I once worked on a regeneration program in Hackney, London, a poor part of town since the beginning. Somewhere the planners and financiers of the regeneration were hacking their way through meetings with fat cats, but I, artist, writer, found myself at the soft end of the program talking to local ten year olds about the material world. Children are so accepting of the world they find themselves in that the word ‘regeneration’ – making the world anew – is meaningless. This lot didn’t yet know how poor they were, how prejudice worked, how much luck played a part in fulfilling ambition – they were ten, and their futures were full of themselves. I wanna be a pop star, said Rhianna, I wanna be a glamour girl, said Carly, I wanna play football for Arsenal, said Emil, and I’m gonna be a millionaire and have a big dog and a big television and a big house. They were ten. It was only a matter of three or four years before society took its carefully nurtured discriminations and inequalities and unfairness and flung it all straight in their faces. But I was hoping that we could at least trap some coherent thoughts or attitudes that would skew the regeneration in their favour.
So I got them drawing maps of the things they encountered on the way to school, to expose what sort of a material world mattered to them. I wasn’t going for a subjective analysis like a Situationist, but rather looking for a measure of it all, of the ambient accumulation of material. What’s ambient? They said. I explained that one day soon we will be recharging our phones with energy harvested from the waves of radio transmission ambient in the air around us. Do we breath radio waves, then? Well, no. But we’ll charge our phones from the energy they transmit themselves? Well, yes. Now start drawing!

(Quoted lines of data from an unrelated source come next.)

(** [Array.prototype.sort(compare)]: a stable sort ([compare a b < 0]
    puts [a] first; [NaN] and [0] keep the original order). *)
Fixpoint insert_by {A} (cmp : A -> A -> option Z) (x : A) (ys : list A) : list A :=
  match ys with
  | [] => [x]
  | y :: ys' =>
      match cmp x y with
      | Some c => if (c <? 0)%Z then x :: ys else y :: insert_by cmp x ys'
      | None => y :: insert_by cmp x ys'
      end
  end.

Definition js_sort {A} (cmp : A -> A -> option Z) (xs : list A) : list A :=
  foldl (fun acc x => insert_by cmp x acc) [] xs.

Section Handlers.
Context (api_base_url : string) (api_base_urll : option string) (u : user)
  (parse_date : string -> option Z)
  (set_hours : Z -> option Z -> option Z -> option Z)
  (local_ymd : Z -> Z * Z * Z)
  (srv_appts : string -> fetch_result (json_list appointment))
  (srv_doctor : string -> fetch_result (option string))
  (srv_records : string -> fetch_result (option (list medical_record)))
  (srv_doctors : string -> fetch_result (list doctor_raw))
  (srv_book : appointment_data -> fetch_result unit)
  (srv_cancel : string -> fetch_result unit).

(** [new Date(a.startTime || `${a.date}T${a.time}`)]. *)
Definition appointment_date (a : appointment) : option Z :=
  if truthy (ap_startTime a) then parse_date (tmpl (ap_startTime a))
  else parse_date (tmpl (ap_date a) +:+ "T" +:+ tmpl (ap_time a)).

(** The comparator of line 97: [dateA - dateB], [NaN] if either is
    invalid. *)
Definition by_date (a b : appointment) : option Z :=
  da ← appointment_date a; db ← appointment_date b; Some (da - db)%Z.

(** One appointment of the first [Promise.all]: the doctor's [username]
    or ['Unknown Doctor'] ([srv_doctor] answers [doctorData.username]). *)
Definition with_doctor (a : appointment) : appointment :=
  match srv_doctor (api_base_url +:+ "/doctor/" +:+ tmpl (ap_doctorId a)) with
  | FOk n => with_doctorName (or_default n "Unknown Doctor") a
  | _ => with_doctorName "Unknown Doctor" a
  end.

(** One appointment of the second [Promise.all]. *)
Definition with_fetched_records (a : appointment) : appointment :=
  match srv_records (api_base_url +:+ "/medical-records/appointment/" +:+ ap_id a) with
  | FOk r => with_records r a
  | _ => with_records (Some []) a
  end.

Definition reference_error (x : string) : js_error :=
  mk_error "ReferenceError" (x +:+ " is not defined").

(** [fetchAppointments()]: line 62 reads [API_BASE_URLL]. *)
Definition fetchAppointments : js dash unit :=
  js_try
    (modify (upd_loading true) ;;
     modify (upd_error None) ;;
     base ← (match api_base_urll with
             | Some b => mret b
             | None => throw (reference_error "API_BASE_URLL")
             end);
     match srv_appts (base +:+ "/appointments/patient/name/" +:+ tmpl (u_username u)) with
     | FOk (JArray data) =>
         let sorted := js_sort by_date data in
         modify (upd_appointments (with_fetched_records <$> (with_doctor <$> sorted))) ;;
         modify (upd_error None)
     | FOk JNotArray => throw (error "Invalid appointments data format")
     | FNotOk text => throw (error ("Failed to fetch appointments: " +:+ text))
     | FReject e => throw e
     end)
    (fun err => modify (upd_error (Some (or_default (Some (err_message err))
                                          "Failed to load appointments"))) ;;
                modify (upd_appointments [])) ;;
  modify (upd_loading false).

The first boy I spoke to showed me his map and pointed out the huge dog turd by the post box, covered in green flies which fled at the mere hint of your shadow, and the McDonalds’ carton with the half eaten hamburger in it by the pedestrian crossing. Mundane stuff – but he turned out to be an artist in the making. “Have you noticed,” he said, “that everywhere you look, the rooftops are joined to the sky?” It was the poor part of town, and the day was full of poignancy – this horizon specialist had never been to the seaside to see that fabulous blue on blue of the sky and the sea. But what he said fledged the thought that all round our heads, as far as our eyes can see, is the edge of the actual world. Never mind the distant truth: we live in our observations. We live in the bowls of ourselves, whose rims are at the height of our eyes above the ground, and everything inside the bowl is us as much as it is the world. I thought that this boy was a twenty-first century boy: that he carried the future without knowing it. But then I moved on to Carly with her black patent shoes and her eyes smeared with the remnants of the makeup she was not allowed to wear inside the school gates. “Look,” she said, showing me her map. “There’s the dog-mess by the post box and here’s that McDonalds carton with the rotten burger in it.”

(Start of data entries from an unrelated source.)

(** C36: appointments without [startTime] show an invalid date to the
    doctor.  The patient's dashboard books with [date] and [time] only
    ([appointmentData] has no [startTime]).  For such an appointment the
    doctor's row prints ["Invalid Date"] in its Date and Time cells
    ([new Date(undefined)]), while the patient's row reads the date from
    [`${date}T${time}`] and prints it. *)
Theorem booked_dates_shown now a t :
  ap_startTime a = None ->
  parse_date (tmpl (ap_date a) +:+ "T" +:+ tmpl (ap_time a)) = Some t ->
  dr_date (doctor_row parse_date locale_date locale_time_full a) = "Invalid Date"%string /\
  dr_time (doctor_row parse_date locale_date locale_time_full a) = "Invalid Date"%string /\
  pr_date (patient_row parse_date locale_date locale_time now a) = locale_date t /\
  pr_time (patient_row parse_date locale_date locale_time now a) = locale_time t.
Proof.
  intros Hs Ht. unfold doctor_row, patient_row, patient_row_date, date_of. rewrite Hs.
  cbn. rewrite Ht. split_and!; reflexivity.
Qed.

(** The page after [handleViewRecord] on each answer of the records
    request, for either dashboard: the dialog opens on the first
    (most recent) record, or the error alert explains. *)
Definition record_outcome (shown : option (option record_view) * option string -> Prop)
    (answer : fetch_result (option (list medical_record))) : Prop :=
  match answer with
  | FOk (Some (r :: _)) => shown (Some (Some (record_view_of format_date r)), None)
  | FOk _ => shown (None, Some "No medical records found for this appointment"%string)
  | _ => shown (None, Some "Failed to load medical record"%string)
  end.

We live in the bowls of ourselves, whose rims are at the height of our eyes above the ground, and everything inside your bowl is you as much as it is the world. The swooping parallaxes and the continual shifts in perspective you go through every day are like the bowl’s mental optics. Your pack of perceptions. They shift with your relative height, your relative solitude and your relative mood. The quantum physicists used to say that the observer’s presence changes the event observed. What if that event is itself the observer – is it that that makes the truth a personal matter?

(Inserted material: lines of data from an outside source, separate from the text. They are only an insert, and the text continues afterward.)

Lemma table_rows_total (keys : list string) :
  forall (table : list (list Cell)) (k : Keeper),
    Forall (Aux.renderable k) keys ->
    exists rows,
      fst (table_rows clock keys table k) = Ok (table ++ rows)%list
      /\ length rows = length keys
      /\ forall (i : nat) (key : string) (d : datetime),
           keys !! i = Some key -> data k !! key = None ->
           Format.fromisoformat key = Some d ->
           rows !! i = Some (Aux.placeholder_row key d).
Proof.
  induction keys as [|key0 keys IH]; intros table k Hall.
  - exists []. cbn. rewrite app_nil_r. repeat split.
    intros i key d Hi. discriminate.
  - inversion Hall as [|x l H0 Hall']; subst x l; clear Hall;
      rename Hall' into Hall.
    cbn [table_rows]. unfold bind.
    destruct (table_row_renderable key0 k H0) as (row0 & R0 & P0).
    pose proof (preserves_table_row clock key0 k) as (F0 & _).
    destruct (table_row clock key0 k) as [[r|e] k1]; cbn in R0, F0;
      [|discriminate].
    injection R0 as ->.
    destruct (IH (table ++ [row0])%list k1) as (rows & R & L & Pl).
    { eapply Forall_impl; [|exact Hall].
      intros key. now apply renderable_frame. }
    exists (row0 :: rows). rewrite <- app_assoc in R.
    split; [exact R|]. split; [cbn; lia|].
    intros [|i] key d Hi Hd Hk.
    + injection Hi as ->. cbn. f_equal. now apply P0.
    + cbn in Hi |- *. rewrite <- F0 in Hd. now apply (Pl i key d).
Qed.

Lemma print_table_total (keys : list string) (k : Keeper) :
  Forall (Aux.renderable k) keys ->
  fst (print_table clock keys k) = Ok tt
  /\ exists rows,
       stdout (world (snd (print_table clock keys k)))
       = (stdout (world k) ++ [Table (header :: rows)])%list
       /\ length rows = length keys
       /\ forall (i : nat) (key : string) (d : datetime),
            keys !! i = Some key -> data k !! key = None ->
            Format.fromisoformat key = Some d ->
            rows !! i = Some (Aux.placeholder_row key d).
Proof.
  intros Hall.
  destruct (table_rows_total keys [header] k Hall) as (rows & R & L & Pl).
  destruct (quiet_table_rows clock keys [header] k) as [n Hn].
  unfold print_table, bind.
  destruct (table_rows clock keys [header] k) as [[t|e] k1];
    cbn in R, Hn; [|discriminate].
  injection R as ->. subst k1. cbn. split; [reflexivity|].
  exists rows. auto.
Qed.

(** The loop of [generate_day_keys]: its two outcomes. *)
Lemma day_keys_loop_outcome (rng : list Z) :
  forall (key_list : list string) (k : Keeper),
    match day_keys_loop clock rng key_list k with
    | (Ok keys, k') =>
        length keys = (length key_list + length rng)%nat
        /\ k' = set_reads (reads k + length rng) k
    | (Raise e, k') =>
        e = OverflowError /\ exists m, k' = set_reads m k
    end.
Proof.
  induction rng as [|day rng IH]; intros key_list k.
  - cbn. rewrite !Nat.add_0_r, set_reads_same. split; reflexivity.
  - cbn [day_keys_loop]. unfold bind at 1. unfold now at 1.
    unfold bind at 1.
    destruct (datetime_sub_days (clock (reads k)) day) as [d|]; cbn [lift ret raise].
    + specialize (IH (key_list ++ [Format.strftime_Ymd d])%list
                     (set_reads (S (reads k)) k)).
      destruct (day_keys_loop clock rng _ _) as [[keys|e] k'].
      * destruct IH as [L ->]. rewrite length_app in L.
        cbn [length] in L |- *. split; [lia|].
        replace (reads k + S (length rng))%nat
          with (S (reads k) + length rng)%nat by lia.
        reflexivity.
      * destruct IH as [-> [m ->]]. split; [reflexivity|]. now exists m.
    + split; [reflexivity|]. now exists (S (reads k)).
Qed.

Lemma generate_day_keys_result (n : Z) (k : Keeper) :
  match generate_day_keys clock n k with
  | (Ok keys, k') =>
      length keys = Z.to_nat n /\ k' = set_reads (reads k + Z.to_nat n) k
  | (Raise e, k') => e = OverflowError /\ exists m, k' = set_reads m k
  end.
Proof.
  unfold generate_day_keys.
  pose proof (day_keys_loop_outcome (range n) [] k) as H.
  unfold range in *. rewrite length_map, length_seq in H. exact H.
Qed.

(** The loop succeeds while the days to go back stay within the calendar,
    and the keys it returns parse as dates. *)
Lemma day_keys_loop_ok (rng : list Z) :
  forall (key_list : list string) (k : Keeper),
    (forall i, valid_datetime (clock i) = true) ->
    (forall i day, In day rng -> 0 <= day < toordinal (clock i)) ->
    exists keys,
      fst (day_keys_loop clock rng key_list k) = Ok (key_list ++ keys)%list
      /\ Forall (fun key => is_Some (Format.fromisoformat key)) keys.
Proof.
  induction rng as [|day rng IH]; intros key_list k Hv Hr.
  - exists []. cbn. rewrite app_nil_r. split; [reflexivity | constructor].
  - cbn [day_keys_loop]. unfold bind at 1. unfold now at 1.
    unfold bind at 1.
    pose proof (Hv (reads k)) as V.
    assert (R : 0 < toordinal (clock (reads k)) - day <= MAXORDINAL).
    { specialize (Hr (reads k) day (or_introl eq_refl)).
      apply valid_datetime_time in V. destruct V as [V _].
      pose proof (CalendarFacts.ymd2ord_range _ _ _ V) as B.
      unfold toordinal in *. lia. }
    destruct (datetime_sub_days_key _ _ V R) as (d & Hd & Hk).
    rewrite Hd. cbn [lift ret].
    destruct (IH (key_list ++ [Format.strftime_Ymd d])%list
                 (set_reads (S (reads k)) k) Hv) as (keys & Hl & Hp).
    { intros i day' Hin. apply Hr. now right. }
    exists (Format.strftime_Ymd d :: keys). rewrite <- app_assoc in Hl.
    split; [exact Hl|]. constructor; [|exact Hp].
    rewrite Hk.
    destruct (day_key_spec (toordinal (clock (reads k)) - day) ltac:(lia))
      as (y & m & dd & K & Vd & _).
    rewrite K.
    pose proof (FormatFacts.fromisoformat_strftime_Ymd
                  (mkDatetime y m dd 0 0 0 0) "" Vd) as Pf.
    assert (A : forall s, s +:+ "" = s).
    { induction s as [|c s IHs]; [reflexivity|].
      change (String c (s +:+ "") = String c s). now rewrite IHs. }
    rewrite A in Pf. rewrite Pf. now eexists.
Qed.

The next session with the children was a visit to Greenwich Park, which has a big hill at its centre with a statue of General Wolfe on it. Appropriate – it was he who scaled the heights of Quebec in the English and French colonial wars. Hackney is as flat as the river flood plain it is, so this meeting with the hill was profound. They were poor, remember, and ten years old. They didn’t travel much and they had never visited this place, only ten kilometres from their own homes. You could see the whole of the city and the hills beyond from the top of that hill. I arranged them all in a circle on the grass and we tried an experiment. Hold still, I said, as still as you can. And look hard at the horizon. Feel the weight of your head and hold it as steady as you can. Feel every swallow and every blink. This bowl of the world whose rim is the horizon is the wilderness you inhabit. It could be that you have fallen there, body heart and mind together; it could be that you have chosen to be there. Whichever way, it is your world. Your head and those others all around you are linked not as a community, but as islands in an ocean of possibilities, each head a lighthouse beaming out the presence of the edge of another piece of wilderness. Together, you are witnesses to the world.
Back in the classroom, a girl from Sierra Leone said her family were refugees from the war, because the war meant there was nothing to eat. She was different from the others – she had travelled maybe too much. The floor of her bowl was strewn with strife. What will happen if god takes everything away? She said. Because of all the wars we fight, if he takes everything away we won’t have anything to eat. We could always eat each other, I said. That’s stupid what you say, she replied, we can’t eat each other. Then she showed me her map. It was full of butterflies and plants.
What mattered to them? Everything. They each lived in a world with everything in it, everything mattered and they liked it all.